Of course, we didn't have ultrasounds in those days, but both of us felt the child was a boy. And no, Jesus didn't give me the scoop ahead of time. But he did tell me one night John had a specific mission. “He will help save a nation.”
Sounded pretty big to me, and I couldn't quite imagine what he would do.
For twenty years we lived in Ocean City and Jude made and sold kites and helped found a mission with a Jesuit missionary, and we both became part of the Jesuit Volunteer Corps. The Oasis ministered mostly to prostitutes and Jude became a street worker, gentle and loving, but able to say, “I know where you've been. So let's not pretend, okay?”
Oh, we had some crazy meals around our table once we bought a small house on the other side of Ocean Highway, last house on the left, Bayview Avenue. The sunsets we watched over the water of the bay, the sails on the sailboats, turgid silhouettes against the flaming sky, as if someone drew them in India ink. The boats skimmed by, always adding a peaceful benediction to the day. There we'd be, sitting with the rabble of the town, laughing and picking crabs Jude caught in his traps off our dock, then steamed himself, or smelling the aroma of grilled hamburgers and hot dogs. Summer lasted so long there at the beach. Or maybe we just engineered it to be that way.
God allowed my marriage to Jude to last twenty-seven years. I wondered at times if I was sent to Jude, or Jude was sent to me, or we were both given each other to make John. Then again, limiting God like that is never good. Knowing him, he had something up his almighty sleeve for all three of us. He's quite thrifty, you know.
Jesus took to showing up on my birthday, early in the morning before anyone else was up, just to tell me how glad he was that I was born.

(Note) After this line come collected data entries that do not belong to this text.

(** What the health-check goroutine can receive: a tick, with the status the
    reporter has then, or the stop signal. *)
Inductive health_event := Tick (stat : HealthStatus) | StopSignal.

(** [grpc/server.go:113-129] runHealthCheck: one [select], not in a loop *)
Definition runHealthCheck (events : list health_event) (s : Server) : Server :=
  match gs_health s with
  | None => s
  | Some _ =>
      match events with
      | Tick stat :: _ =>
          let hcResp := if bool_decide (stat = Down) then NOT_SERVING else SERVING in
          {| gs_Options := gs_Options s; gs_health := Some hcResp; gs_reflection := gs_reflection s;
             gs_stopped := gs_stopped s |}
      | StopSignal :: _ | [] => s
      end
  end.

(** [grpc/server.go:131-140] Shutdown; stopping twice closes a closed channel *)
Definition Shutdown (s : Server) : go Server :=
  if gs_stopped s then Panic
  else Ret {| gs_Options := gs_Options s; gs_health := gs_health s; gs_reflection := gs_reflection s; gs_stopped := true |}.

(** ** Properties *)

(** the value a client reads from a message *)
Definition proto_to_value (v : proto_value) : value :=
  match v with
  | IntValue z => VInt z
  | DoubleValue f => VFloat f
  | StringValue s => VString s
  | BoolValue b => VBool b
  end.

(** C39: what the gRPC service sends for a flag value. Booleans, texts and floats
    arrive as they are; an integer arrives modulo 2^32, as a signed 32-bit number,
    so as it is exactly when it fits in 32 bits; nothing is sent for another type.
    The variation id always arrives. *)
Theorem toPayload_value (p : ResponsePayload) :
  er_VariationId (toPayload p) = r_VariationId p /\
  match r_Value p with
  | VInt z => exists w, er_Value (toPayload p) = Some (IntValue w) /\ - 2 ^ 31 <= w < 2 ^ 31 /\
                w mod 2 ^ 32 = z mod 2 ^ 32 /\ (w = z <-> - 2 ^ 31 <= z < 2 ^ 31)
  | VBool _ | VFloat _ | VString _ => proto_to_value <$> er_Value (toPayload p) = Some (r_Value p)
  | _ => er_Value (toPayload p) = None
  end.
Proof.
  split; [done|]. destruct p as [[] ?]; simpl; try done. eexists. split; [done|].
  unfold i32. split; [apply (wrap_s_range 32); lia|].
  split; [unfold wrap_s; Z.to_euclidean_division_equations; lia|].
  split; [intros <-; apply (wrap_s_range 32); lia|]. intros Hz. by apply (wrap_s_id 32).
Qed.

(** The health check serves one tick and ends, so the status it reports to
    load balancers never changes again: a proxy that was up at the first tick is
    reported as serving whatever its state becomes, and one that was down as not
    serving. *)
Theorem health_check_is_taken_once (first : HealthStatus) (later : list health_event) (s : Server)
    (Hhealth : gs_health s <> None) :
  gs_health (runHealthCheck (Tick first :: later) s) =
  Some (if bool_decide (first = Down) then NOT_SERVING else SERVING).
Proof. unfold runHealthCheck. by destruct (gs_health s). Qed.

Definition demo_server : Server :=
  {| gs_Options := {| opt_Creds := None; opt_DebugInterceptors := false; opt_KeepAlive := None |};
     gs_health := Some SERVING; gs_reflection := false; gs_stopped := false |}.
Lemma health_check_is_taken_once_witness :
  gs_health (runHealthCheck [Tick Healthy; Tick Down; Tick Down] demo_server) = Some SERVING.
Proof. by rewrite (health_check_is_taken_once Healthy [Tick Down; Tick Down] demo_server). Defined.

When I gave birth to John, I realized this was more than just one human being giving life to another; this was a holy calling, every bit as holy as being a religious sister. Yes, I knew that was the traditional teaching of the Church, but when I held that little boy in my arms for the first time, I knew it in every square inch of my frame.
The birth was grueling, the uterine bleeding so intense a surgeon was called in to perform an emergency hysterectomy. It could have turned into a situation that mirrored my own birth, but we'd chosen to have the baby at the hospital just in case.

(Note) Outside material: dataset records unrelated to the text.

(** The HTML reports of the two sub-demultiplexings of the example run. *)
Definition lane_reports_6_8 : list (list lane_row) := [[mkLR "1" 190 28000]; [mkLR "1" 190 28000]].

Definition row_s6 : lb_row := mkLB "1" "ACGTAC" "P1" "S6" 100 15000 ["52.63"].
Definition row_s8 : lb_row := mkLB "1" "TTTTGGGG" "P1" "S8" 40 6000 ["21.05"].

Definition undetermined_row (pf y : Z) : lb_row := mkLB "1" "unknown" "default" "Undetermined" pf y ["31.58"].

Definition lb_reports_6_8 : list (list lb_row) :=
  [[row_s6; undetermined_row 60 9000]; [row_s8; undetermined_row 120 18000]].

(** A third sub-demultiplexing of the lane with no sample of its own, and
    the laneBarcode reports ordered so that two undetermined rows follow
    each other. *)
Definition lane_reports_3 : list (list lane_row) :=
  [[mkLR "1" 190 28000]; [mkLR "1" 190 28000]; [mkLR "1" 190 28000]].

Definition lb_reports_3 : list (list lb_row) :=
  [[row_s6; undetermined_row 60 9000]; [undetermined_row 30 4500]; [undetermined_row 20 3000; row_s8]].

Definition complex_6_8 : list (string * (string * (nat * nat))) := [("1", ("1", (8, 0)))].

(** The merged laneBarcode report written for the example run. *)
Definition report_6_8 : list lb_row :=
  [row_s6; row_s8; mkLB "1" "unknown" "default" "Undetermined" 50 7000 ["0"]].

End Examples.

(** * Run status, demultiplexing logs and the checks of [check_run_status] *)
Module RunChecks.
Import Py PyStr BaseMask Classify Partition Glob StatsMerge HtmlFix.
Local Open Scope string_scope.
(** * BMAD backend: process execution engine and phase orchestration

    A shallow embedding of the parts of the backend that decide how the
    external command-line tool is invoked and how the pipeline stages are
    driven to completion:

    - [llm_clients/gemini_cli_client.py]: [classify_error],
      [_execute_gemini_cli_command], [_run_cli_with_streaming];
    - [core/sequential_document_builder.py]: [_count_open_subtasks],
      [_count_open_tests], [_execute_developer_phase],
      [_execute_tester_phase], [_execute_analyst_phase],
      [_sanitize_code_directories];
    - [core/task_manager.py]: [update_agent_artifacts],
      [update_task_progress];
    - [workflows/master_workflow.py]: the progress writes of
      [execute_workflow].

    Text is modelled by [string] (one [ascii] per character, so the
    embedding covers ASCII text); Python's [str.lower], [str.strip],
    [str.startswith], [str.endswith] and the [in] operator are written out
    on that type.  Wall-clock readings are rationals (seconds). *)

From Stdlib Require Import String Ascii List ZArith QArith Qround Bool Lia Sorted.
From stdpp Require Import base strings gmap.
Import ListNotations.

Local Open Scope string_scope.
Local Open Scope list_scope.

(** ** Python string primitives *)

Module PyStr.

Definition code (c : ascii) : nat := nat_of_ascii c.

(** [str.lower] on one ASCII character. *)
Definition lower_char (c : ascii) : ascii :=
  if (Nat.leb 65 (code c) && Nat.leb (code c) 90)%bool
  then ascii_of_nat (code c + 32)
  else c.

Fixpoint lower (s : string) : string :=
  match s with
  | EmptyString => EmptyString
  | String c r => String (lower_char c) (lower r)
  end.

(** [str.isspace] on one ASCII character: TAB, LF, VT, FF, CR, the four
    separators 0x1c-0x1f and the blank. *)
Definition is_space (c : ascii) : bool :=
  let n := code c in
  ((Nat.leb 9 n && Nat.leb n 13) || (Nat.leb 28 n && Nat.leb n 32))%bool.

Fixpoint lstrip (s : string) : string :=
  match s with
  | EmptyString => EmptyString
  | String c r => if is_space c then lstrip r else s
  end.

(** [rstrip] drops the trailing blanks: a character is kept when it is not
    a blank or when something is kept after it. *)
Fixpoint rstrip (s : string) : string :=
  match s with
  | EmptyString => EmptyString
  | String c r =>
      match rstrip r with
      | EmptyString => if is_space c then EmptyString else String c EmptyString
      | r' => String c r'
      end
  end.

Definition strip (s : string) : string := rstrip (lstrip s).

(** Truth value of a string: [bool(s)], false exactly on the empty one. *)
Definition truthy (s : string) : bool :=
  match s with EmptyString => false | _ => true end.

(** [s.startswith(p)]. *)
Fixpoint startswith (s p : string) {struct p} : bool :=
  match p with
  | EmptyString => true
  | String a p' =>
      match s with
      | EmptyString => false
      | String b s' => (Ascii.eqb a b && startswith s' p')%bool
      end
  end.

(** The character [c] occurs in [s]. *)
Fixpoint occurs (c : ascii) (s : string) : bool :=
  match s with
  | EmptyString => false
  | String b r => (Ascii.eqb c b || occurs c r)%bool
  end.

(** [k in s]: [k] occurs in [s] as a contiguous substring. *)
Fixpoint contains (s k : string) : bool :=
  (startswith s k ||
   match s with
   | EmptyString => false
   | String _ r => contains r k
   end)%bool.

Fixpoint rev_acc (s acc : string) : string :=
  match s with
  | EmptyString => acc
  | String c r => rev_acc r (String c acc)
  end.

Definition rev (s : string) : string := rev_acc s EmptyString.

(** [s.endswith(p)]. *)
Definition endswith (s p : string) : bool := startswith (rev s) (rev p).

Jude gave me a bag of bulbs the day John was baptized. Oh yes! Now I remember, white daffodils, for new beginnings, renewal. Resurrection. “I'll plant them someday, Mary-Margaret.”
But as happens with some things, they ended up under an old flowerpot in the garage and got pushed back in a corner, then covered with junk, and there they sat until I unearthed them when I moved away from Ocean City. I will plant them as soon as I get back to the island. We all need new life, fresh beginnings, renewal and resurrection. Now is the time. Now is always the time.
There, I just wrote
Plant Bulbs
on my palm again! Let's hope it works this time. I'll keep refreshing it until I'm back in the States.

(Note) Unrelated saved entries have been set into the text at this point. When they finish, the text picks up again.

(** C1 at work: destination half then source half of transfer 7 while a
    half of transfer 9 waits; the counter goes from 5 to 6. *)
Lemma C1_witness :
  exists s',
    run check_spec [dst7; src7] waiting9 = Ok tt s' /\
    copies (trace s') = copies (trace waiting9) ++ [copy_of (transfer src7 dst7)] /\
    ints s' = <[send_counter src7 := 5 + 1]> (ints waiting9) /\
    ints s' !! send_counter src7 = Some (5 + 1) /\
    pgas_send_info_map s' = pgas_send_info_map waiting9 /\
    absent (pgas_send_info_map s') src7 /\
    absent (pgas_send_info_map s') dst7.
Proof.
  apply (C1_one_copy_either_order check_spec src7 dst7 waiting9 5 dst7 src7).
  - repeat split.
  - reflexivity.
  - reflexivity.
  - discriminate.
  - reflexivity.
  - reflexivity.
  - left. split; reflexivity.
Defined.

Lemma behind_map m s :
  pgas_send_info_map (behind m s) = m ++ pgas_send_info_map s.
Proof. reflexivity. Qed.

Lemma behind_ints m s : ints (behind m s) = ints s.
Proof. reflexivity. Qed.

Lemma behind_trace m s : trace (behind m s) = trace s.
Proof. reflexivity. Qed.

Lemma run_over_table check calls s :
  Forall (absent (pgas_send_info_map s)) calls ->
  run check calls s =
  behind_out (pgas_send_info_map s) (run check calls (set_map [] s)).
Proof. intros H. by rewrite <- run_behind, behind_nil. Qed.

Lemma fired_app tr tr' : fired (tr ++ tr') = fired tr ++ fired tr'.
Proof. apply List.filter_app. Qed.

(** The second call of a pair over the bare table: what is left of it is
    the same whichever half was stored first. *)
Lemma completed_outcome (check : SendInfo -> bool) sa da first s :
  let o : Outcome unit :=
    if check (transfer sa da)
    then fire O (completed sa da first s)
    else Abort AssertCheck (completed sa da first s) in
  failure o =
    (if check (transfer sa da)
     then if can_incr (send_counter sa) (ints s) then None else Some Undefined
     else Some AssertCheck) /\
  pgas_send_info_map (final o) =
    (if check (transfer sa da) && can_incr (send_counter sa) (ints s)
     then [] else [(where_ (dst_ptr sa), transfer sa da)]) /\
  ints (final o) =
    (if check (transfer sa da) && can_incr (send_counter sa) (ints s)
     then bump (send_counter sa) (ints s) else ints s) /\
  fired (trace (final o)) =
    fired (trace s) ++
    (if check (transfer sa da)
     then if can_incr (send_counter sa) (ints s)
          then [copy_of (transfer sa da); EvIncr (send_counter sa);
                EvErase (where_ (dst_ptr sa)) (transfer sa da)]
          else [copy_of (transfer sa da)]
     else []).
Proof.
  simpl. destruct (check (transfer sa da)); simpl.
  - erewrite fire_spec by reflexivity. unfold can_incr, bump. simpl.
    destruct (send_counter sa =? 0)%N; simpl.
    + rewrite !fired_app. simpl. by rewrite app_nil_r.
    + destruct (ints s !! send_counter sa) as [v|]; simpl.
      * destruct (v <? INT_MAX); simpl; rewrite !fired_app; simpl;
          by rewrite ?app_nil_r.
      * rewrite !fired_app. simpl. by rewrite app_nil_r.
  - rewrite fired_app. simpl. by rewrite app_nil_r.
Qed.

I could tell John was special from the beginning, understanding the importance of our faith from an early age, talking about God in such intimate ways, referring to himself not just as a Christian but God's friend. He began doing that at five and I had no idea from where he heard the term. Perhaps Jesus appears to John too and he's not allowed to tell either! Sometimes I truly have to wonder about that.
Jude never became overly vocal about his faith; he showed it by his actions, however, down at the mission, at the shop where he kept some kites he made out of scraps to give to kids with no pocket change. And Jude could spot them somehow. His ability to discern people was so much keener than mine, as well as
his inherent knowing of who was down and out.